ECLI:NL:CBB:2011:BS7790
College van Beroep voor het bedrijfsleven
- Eerste aanleg - meervoudig
- J.L.W. Aerts
- H.A.B. van Dorst-Tatomir
- H.C. Cusell
- Rechtspraak.nl
Verantwoordelijkheid van de accountant in cliëntrelaties en tuchtrechtelijke beoordeling
In deze uitspraak van het College van Beroep voor het bedrijfsleven, gedateerd 23 augustus 2011, wordt de verantwoordelijkheid van een accountant in relatie tot zijn cliënten beoordeeld. De zaak betreft een beroep van appellanten, bestaande uit zeven personen, tegen een beslissing van de raad van tucht voor registeraccountants en Accountants-Administratieconsulenten, die op 23 maart 2009 een klacht ongegrond verklaarde. De appellanten hadden een klacht ingediend tegen de accountant G AA, naar aanleiding van zijn advies omtrent de financiële en fiscale consequenties van schikkingsbedragen in een erfeniskwestie. De appellanten stelden dat er sprake was van een cliëntrelatie tussen hen en de accountant, wat door de raad van tucht niet werd erkend.

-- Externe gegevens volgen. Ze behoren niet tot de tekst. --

(** When no standard name of the table is itself an alias, the
    sequential replacements amount to one lookup. *)
Lemma fold_is_lookup (mappings : list (string * string)) (name : string) :
  forallb (fun entry =>
             negb (existsb (fun e => String.eqb (snd entry) (fst e)) mappings))
          mappings = true ->
  fold_left (fun s entry => if String.eqb s (fst entry) then snd entry else s)
    mappings name
  = match find (fun entry => String.eqb name (fst entry)) mappings with
    | Some entry => snd entry
    | None => name
    end.
Proof.
  induction mappings as [|[k t] rest IH]; simpl; [reflexivity|].
  intros H. apply andb_true_iff in H as [Ht Hrest].
  apply negb_true_iff, orb_false_iff in Ht as [_ Ht].
  assert (Hrest' : forallb (fun entry =>
             negb (existsb (fun e => String.eqb (snd entry) (fst e)) rest)) rest = true).
  { rewrite forallb_forall in *. intros e He. specialize (Hrest e He).
    apply negb_true_iff in Hrest. simpl in Hrest.
    apply orb_false_iff in Hrest as [_ Hrest]. now rewrite Hrest. }
  destruct (String.eqb name k); [now apply fold_not_key | now apply IH].
Qed.

Lemma apply_mappings_alias (vals : list (option string)) :
  map (option_map Polars.strip_chars)
    (DataCleaner.apply_mappings DataCleaner.country_mappings vals)
  = map Spec.normalize_cell vals.
Proof.
  rewrite apply_mappings_map, map_map. apply map_ext. intros [name|]; [|reflexivity].
  unfold Spec.normalize_cell, Spec.alias. cbn [option_map].
  rewrite fold_is_lookup by reflexivity. reflexivity.
Qed.

Lemma alias_cases (name : string) :
  Spec.alias name = name \/ In (Spec.alias name) (map snd DataCleaner.country_mappings).
Proof.
  unfold Spec.alias.
  destruct (find _ DataCleaner.country_mappings) as [entry|] eqn:E; [right | now left].
  apply find_some in E as [Hin _]. now apply in_map.
Qed.

(** Every standard name of the table is trimmed and is no alias. *)
Lemma standard_names_stable (name : string) :
  In name (map snd DataCleaner.country_mappings) ->
  Polars.strip_chars name = name /\ Spec.alias name = name.
Proof.
  intros H.
  assert (Hall : forallb (fun t => String.eqb (Polars.strip_chars t) t
                                   && String.eqb (Spec.alias t) t)%bool
                   (map snd DataCleaner.country_mappings) = true) by reflexivity.
  rewrite forallb_forall in Hall. specialize (Hall name H).
  apply andb_true_iff in Hall as [H1 H2]. split; now apply String.eqb_eq.
Qed.

Lemma rstrip_idempotent (s : string) : Polars.rstrip (Polars.rstrip s) = Polars.rstrip s.
Proof.
  induction s as [|a s IH]; [reflexivity|].
  cbn [Polars.rstrip]. destruct (Polars.rstrip s) as [|b kept] eqn:E.
  - destruct (Polars.is_whitespace a) eqn:Ha; [reflexivity|].
    cbn [Polars.rstrip]. now rewrite Ha.
  - cbn [Polars.rstrip]. cbn [Polars.rstrip] in IH. now rewrite IH.
Qed.

Lemma lstrip_head (s : string) :
  Polars.lstrip s = EmptyString
  \/ exists a r, Polars.lstrip s = String a r /\ Polars.is_whitespace a = false.
Proof.
  induction s as [|a s IH]; [now left|]. simpl.
  destruct (Polars.is_whitespace a) eqn:Ha; [exact IH|]. right. now exists a, s.
Qed.

Lemma strip_chars_idempotent (s : string) :
  Polars.strip_chars (Polars.strip_chars s) = Polars.strip_chars s.
Proof.
  unfold Polars.strip_chars.
  assert (H : Polars.lstrip (Polars.rstrip (Polars.lstrip s))
              = Polars.rstrip (Polars.lstrip s)).
  { destruct (lstrip_head s) as [-> | (a & r & -> & Ha)]; [reflexivity|].
    cbn [Polars.rstrip]. destruct (Polars.rstrip r); rewrite ?Ha; simpl; now rewrite Ha. }
  rewrite H. apply rstrip_idempotent.
Qed.

Lemma alias_of_non_alias (name : string) :
  Spec.is_alias name = false -> Spec.alias name = name.
Proof.
  unfold Spec.is_alias, Spec.alias. intros H.
  destruct (find _ DataCleaner.country_mappings) as [entry|] eqn:E; [|reflexivity].
  apply find_some in E as [Hin Heq].
  assert (Hex : existsb (fun entry => String.eqb name (fst entry))
                  DataCleaner.country_mappings = true)
    by (apply existsb_exists; now exists entry).
  congruence.
Qed.

Lemma alias_of_alias (name : string) :
  Spec.is_alias name = true -> In (Spec.alias name) (map snd DataCleaner.country_mappings).
Proof.
  intros H. unfold Spec.is_alias in H. apply existsb_exists in H as (entry & Hin & Hkey).
  unfold Spec.alias.
  destruct (find _ DataCleaner.country_mappings) as [found|] eqn:E.
  - apply find_some in E as [Hfound _]. now apply in_map.
  - exfalso. apply (find_none _ _ E) in Hin. congruence.
Qed.

(** No standard name of the table is an alias. *)
Lemma standard_names_no_alias (name : string) :
  In name (map snd DataCleaner.country_mappings) -> Spec.is_alias name = false.
Proof.
  intros H.
  assert (Hall : forallb (fun t => negb (Spec.is_alias t))
                   (map snd DataCleaner.country_mappings) = true) by reflexivity.
  rewrite forallb_forall in Hall. specialize (Hall name H).
  now apply negb_true_iff.
Qed.

(** One name: normalising twice gives what normalising once gives,
    except on an alias between white space. *)
Lemma normalize_twice (name : string) :
  Spec.normalize_cell (Spec.normalize_cell (Some name)) = Spec.normalize_cell (Some name)
  <-> Spec.padded_alias name = false.
Proof.
  unfold Spec.normalize_cell, Spec.padded_alias. cbn [option_map].
  destruct (Spec.is_alias name) eqn:Hname; cbn [negb andb].
  - split; [reflexivity|]. intros _. f_equal.
    destruct (standard_names_stable _ (alias_of_alias _ Hname)) as [Hs Ha].
    now rewrite Hs, Ha, Hs.
  - rewrite (alias_of_non_alias _ Hname).
    destruct (Spec.is_alias (Polars.strip_chars name)) eqn:Htrim.
    + split; [|discriminate]. intros [= H]. exfalso.
      pose proof (alias_of_alias _ Htrim) as Hstd.
      destruct (standard_names_stable _ Hstd) as [Hs _]. rewrite Hs in H.
      apply standard_names_no_alias in Hstd. rewrite H in Hstd. congruence.
    + split; [reflexivity|]. intros _. f_equal.
      rewrite (alias_of_non_alias _ Htrim). apply strip_chars_idempotent.
Qed.

Lemma normalize_cells_twice (vals : list (option string)) :
  map Spec.normalize_cell (map Spec.normalize_cell vals) = map Spec.normalize_cell vals
  <-> Spec.no_padded_alias vals.
Proof.
  rewrite map_map, map_ext_in_iff. unfold Spec.no_padded_alias. split.
  - intros H name Hin. apply normalize_twice. now apply (H (Some name)).
  - intros H [name|] Hin; [|reflexivity]. apply normalize_twice. now apply H.
Qed.

Lemma trimmed_no_padded_alias (vals : list (option string)) :
  Spec.trimmed vals -> Spec.no_padded_alias vals.
Proof.
  intros Htrim name Hin. unfold Spec.padded_alias. rewrite (Htrim name Hin).
  now destruct (Spec.is_alias name).
Qed.

Lemma with_column_twice (col : string) (s1 s2 : Polars.series) (df : Polars.DataFrame) :
  Polars.with_column col s2 (Polars.with_column col s1 df) = Polars.with_column col s2 df.
Proof.
  induction df as [|[n s0] rest IH]; simpl.
  - now rewrite String.eqb_refl.
  - destruct (String.eqb col n) eqn:E; simpl; rewrite E; [reflexivity | now rewrite IH].
Qed.

(** What one call returns on a frame with a string country column. *)
Lemma clean_country_names_result (self : DataCleaner.cleaning_stats)
    (df : Polars.DataFrame) (vals : list (option string)) :
  Polars.get_column "country" df = Some (Polars.StrSeries vals) ->
  exists stats,
    DataCleaner.clean_country_names self df
    = Ok (Polars.with_column "country"
            (Polars.StrSeries (map Spec.normalize_cell vals)) df, stats).
Proof.
  intros Hget. unfold DataCleaner.clean_country_names.
  assert (Hhas : Polars.has_column "country" df = true)
    by (apply has_column_get; eauto).
  rewrite Hhas, Hget. simpl negb. cbv iota.
  rewrite apply_mappings_alias. eexists. reflexivity.
Qed.

(** C5, as the code has it.  On a frame with a string [country] column,
    [clean_country_names] replaces every country cell by its
    normalisation: the alias table is looked up by exact match, then the
    surrounding white space is trimmed.  A second application returns the
    frame of the first exactly when no country value is an alias between
    white space, that is a value that is no alias itself and becomes one
    by trimming: the operation is idempotent on every other frame, padded
    names that are no aliases and frames of trimmed values included.  The
    values "USA", "US" and "United States of America" are all normalised
    to "United States". *)
Theorem clean_country_names_idempotent_iff_no_padded_alias
    (self : DataCleaner.cleaning_stats) (df : Polars.DataFrame)
    (vals : list (option string)) :
  Polars.get_column "country" df = Some (Polars.StrSeries vals) ->
  (exists stats,
      DataCleaner.clean_country_names self df
      = Ok (Polars.with_column "country"
              (Polars.StrSeries (map Spec.normalize_cell vals)) df, stats))
  /\ (exists df1 stats1 df2 stats2,
        DataCleaner.clean_country_names self df = Ok (df1, stats1)
        /\ DataCleaner.clean_country_names stats1 df1 = Ok (df2, stats2)
        /\ (df2 = df1 <-> Spec.no_padded_alias vals))
  /\ (Spec.trimmed vals -> Spec.no_padded_alias vals)
  /\ Spec.normalize_cell (Some "USA") = Some "United States"
  /\ Spec.normalize_cell (Some "US") = Some "United States"
  /\ Spec.normalize_cell (Some "United States of America") = Some "United States".
Proof.
  intros Hget. split; [now apply clean_country_names_result|].
  split; [|split; [apply trimmed_no_padded_alias | repeat split; reflexivity]].
  destruct (clean_country_names_result self df vals Hget) as (stats1 & H1).
  set (df1 := Polars.with_column "country"
                (Polars.StrSeries (map Spec.normalize_cell vals)) df) in *.
  assert (Hget1 : Polars.get_column "country" df1
                  = Some (Polars.StrSeries (map Spec.normalize_cell vals))).
  { unfold df1. rewrite get_with_column. reflexivity. }
  destruct (clean_country_names_result stats1 df1 _ Hget1) as (stats2 & H2).
  exists df1, stats1. eexists. exists stats2.
  split; [exact H1|]. split; [exact H2|].
  rewrite <- normalize_cells_twice. unfold df1. rewrite with_column_twice. split.
  - intros H.
    assert (Hcol : Polars.get_column "country"
                     (Polars.with_column "country"
                        (Polars.StrSeries
                           (map Spec.normalize_cell (map Spec.normalize_cell vals))) df)
                   = Polars.get_column "country"
                       (Polars.with_column "country"
                          (Polars.StrSeries (map Spec.normalize_cell vals)) df))
      by now rewrite H.
    rewrite !get_with_column in Hcol. simpl in Hcol. congruence.
  - intros ->. reflexivity.
Qed.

De procedure begon met een brief van de raad van tucht op 24 maart 2009, waarin de appellanten een afschrift van de beslissing ontvingen. Na het indienen van een beroepschrift op 20 mei 2009 en het indienen van grieven door de appellanten, vond op 8 maart 2011 een zitting plaats. Tijdens deze zitting werd de accountant vertegenwoordigd door zijn advocaat, terwijl de appellanten ook aanwezig waren.

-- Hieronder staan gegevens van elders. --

Lemma reregister_connect_iff_witness :
  (ClientConnect
     ∈ calls (registerUserNode alice)
             (after (run [Emits EvConnect; Emits EvClose; Emits EvConnect;
                          Register bob; Unregister true bob 3])
                    (after (registerUserNode alice) init)) ↔
     connected
       (after (run [Emits EvConnect; Emits EvClose; Emits EvConnect;
                    Register bob; Unregister true bob 3])
              (after (registerUserNode alice) init)) = false
     ∧ _connecting
         (after (run [Emits EvConnect; Emits EvClose; Emits EvConnect;
                      Register bob; Unregister true bob 3])
                (after (registerUserNode alice) init)) = false
     ∧ ∃ v, _users
              (after (run [Emits EvConnect; Emits EvClose; Emits EvConnect;
                           Register bob; Unregister true bob 3])
                     (after (registerUserNode alice) init))
            = {[id alice := v]})
  ∧ connected
      (after (run [Emits EvConnect; Emits EvClose; Emits EvConnect;
                   Register bob; Unregister true bob 3])
             (after (registerUserNode alice) init)) = true.
Proof.
  split; [|vm_compute; reflexivity].
  apply (reregister_connect_iff init alice
           [Emits EvConnect; Emits EvClose; Emits EvConnect;
            Register bob; Unregister true bob 3] alice).
  - reflexivity.
  - vm_compute. reflexivity.
Defined.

Het College oordeelde dat de raad van tucht ten onrechte geen oordeel had gegeven over de cliëntrelatie, maar dat dit niet leidde tot vernietiging van de beslissing. Het College concludeerde dat er geen ondubbelzinnige aanwijzingen waren dat de accountant als zodanig voor de appellanten had gewerkt. De appellanten konden niet aantonen dat er een opdracht was gegeven aan de accountant, noch dat hij de schijn had gewekt dat hij deze had aanvaard. De tweede grief van de appellanten, die betrekking had op het advies van de accountant om een andere advocaat in te schakelen, werd eveneens verworpen. Het College concludeerde dat de accountant niet verplicht was om de appellanten te adviseren over hun advocaatkeuze, gezien zijn rol en de omstandigheden van de zaak. Uiteindelijk werd het beroep van de appellanten verworpen.